Deuxième couperet laurentien aujourd’hui : la convention collective

Julien Cayouette
Julien Cayouette
Le Voyageur

Les membres de l’Association des professeures et professeurs de l’Université Laurentienne (APPUL) ont voté mardi soir sur la nouvelle entente collective avec l’institution. Le résultat officiel sera connu en avant-midi, mais des professeurs ont dit au Voyageur que le vote se faisait sous la menace «de l’arme nucléaire», ou comme s’ils avaient «un fusil sur la tempe».

L’arme en question est la même menace que le recteur, Robert Haché, a brandie lors d’une réunion du sénat du 16 mars, soit que le refus entrainerait tout simplement la fermeture de l’institution.

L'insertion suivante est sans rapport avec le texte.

(** C31: descriptor sets.  With a library that ends the program when asked for an element outside
    of the array: for descriptors from 0 to 1023 FD_SET, FD_CLR and FD_ISSET are insertion,
    removal and membership, with and without checks.  From 1024 on, and for negative multiples
    of 64, the checked macros end the program, whether or not the compiler knows the number,
    where the unchecked ones access a word outside of the set.  For the other negative numbers
    the mask is a shift by a negative number, which is undefined in all of them, since nothing
    orders the check of the index before it.  FD_ZERO is the empty set. *)
Theorem fd_sets (chk wrn : Z -> option Z) (m : words) :
  (forall d, chk d = if (0 <=? d) && (d <? 1024) then Some (d / 64) else None) ->
  (forall d, wrn d = chk d) -> wf m -> length m = 16%nat ->
  (forall k d, 0 <= d < 1024 ->
    (exists m', FD_SET chk wrn k d m = Done m' /\ wf m' /\ length m' = 16%nat /\ elems m' = {[d]} ∪ elems m) /\
    (exists m', FD_CLR chk wrn k d m = Done m' /\ wf m' /\ length m' = 16%nat /\ elems m' = elems m ∖ {[d]}) /\
    FD_ISSET chk wrn k d m = Done (bool_decide (d ∈ elems m))) /\
  (forall d, 1024 <= d \/ (d < 0 /\ d mod 64 = 0) ->
    (Z.quot d 64 < 0 \/ 16 <= Z.quot d 64) /\
    (forall c, FD_SET chk wrn (Fortified c) d m = Aborted /\ FD_CLR chk wrn (Fortified c) d m = Aborted /\
      FD_ISSET chk wrn (Fortified c) d m = Aborted) /\
    FD_SET chk wrn Unchecked d m = Undefined /\ FD_CLR chk wrn Unchecked d m = Undefined /\
    FD_ISSET chk wrn Unchecked d m = Undefined) /\
  (forall k d, d < 0 -> d mod 64 <> 0 ->
    FD_SET chk wrn k d m = Undefined /\ FD_CLR chk wrn k d m = Undefined /\
    FD_ISSET chk wrn k d m = Undefined) /\
  elems (FD_ZERO m) = ∅ /\ length (FD_ZERO m) = 16%nat.
Proof.
  intros Hchk Hwrn Hm Hl. split; [|split; [|split]].
  - intros k d Hd. destruct (fd_word_in chk wrn Hchk k d m) as (w & Hf & Hw & Hb); [done..|].
    unfold FD_SET, FD_CLR, FD_ISSET, fd_update. rewrite Hf, !(write_at_word m Hm) by lia. split; [|split].
    + destruct (set_elem m Hm d w) as [Hwf He]; [lia | done | done |]. eexists. by rewrite length_insert.
    + destruct (clear_elem m Hm d w) as [Hwf He]; [lia | done | done |]. eexists. by rewrite length_insert.
    + f_equal. rewrite masked_word, <-(has_read m d w) by (lia || done).
      apply eq_true_iff_eq. rewrite bool_decide_eq_true, elem_of_elems. intuition lia.
  - intros d Hd. destruct (fd_word_out chk wrn Hchk Hwrn d m Hd Hl) as (Hq & Ha & Hu).
    unfold FD_SET, FD_CLR, FD_ISSET, fd_update. rewrite Hu. split; [done|]. split; [|done].
    intros c. by rewrite Ha.
  - intros k d Hd Hr. unfold FD_SET, FD_CLR, FD_ISSET, fd_update. by rewrite fd_word_shift.
  - unfold FD_ZERO, fd_set_words. rewrite drop_ge, app_nil_r by (rewrite Hl; done).
    split; [apply elems_replicate | done].
Qed.

Lemma fd_sets_witness :
  let chk d := if (0 <=? d) && (d <? 1024) then Some (d / 64) else None in
  (exists m', FD_SET chk chk (Fortified false) 70 (replicate 16 0) = Done m' /\ wf m' /\ length m' = 16%nat /\
    elems m' = {[70]} ∪ elems (replicate 16 0)) /\
  FD_SET chk chk (Fortified true) 1024 (replicate 16 0) = Aborted /\
  FD_SET chk chk Unchecked 1024 (replicate 16 0) = Undefined /\
  FD_SET chk chk (Fortified false) (-1) (replicate 16 0) = Undefined.
Proof.
  cbv zeta. set (chk := fun d => if (0 <=? d) && (d <? 1024) then Some (d / 64) else None).
  destruct (fd_sets chk chk (replicate 16 0)) as (Hin & Hout & Hneg & _); [done | done | | done |].
  - apply Forall_replicate. lia.
  - split; [exact (proj1 (Hin (Fortified false) 70 ltac:(lia)))|].
    destruct (Hout 1024 ltac:(lia)) as (_ & H1 & H2 & _). split; [exact (proj1 (H1 true))|].
    split; [exact H2 | exact (proj1 (Hneg (Fortified false) (-1) ltac:(lia) ltac:(done)))].
Defined.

Sous le couvert de l’anonymat, un des professeurs indique que la nouvelle convention collective a été imposée. Elle comprendrait une diminution de salaire, une augmentation du nombre de crédits à enseigner, une augmentation des charges afférentes, une plus grande précarité d’emploi, l’augmentation du pouvoir discrétionnaire de l’administration de l’université, des congés sans solde obligatoires et une diminution du régime de retraite.

L’un des intervenants avance que «les banques (les créditeurs) ont imposé un retour en arrière d'une trentaine d'années».

Le syndicat des professeurs est sans convention collective depuis le 30 juin 2020. Les négociations avançaient à pas de tortue jusqu’à ce que l’université se place sous la protection de la Loi sur les arrangements avec les créanciers des compagnies (LACC) le 1er février. Celle-ci accusait les professeurs de ne pas vouloir négocier tandis que le syndicat disait que l’université ne partageait pas assez d’information. 

Le résultat du vote sera dévoilé à 10 h pendant une conférence de presse commune de l’APPUL et de l’Union des associations des professeurs des universités de l’Ontario (OCUFA).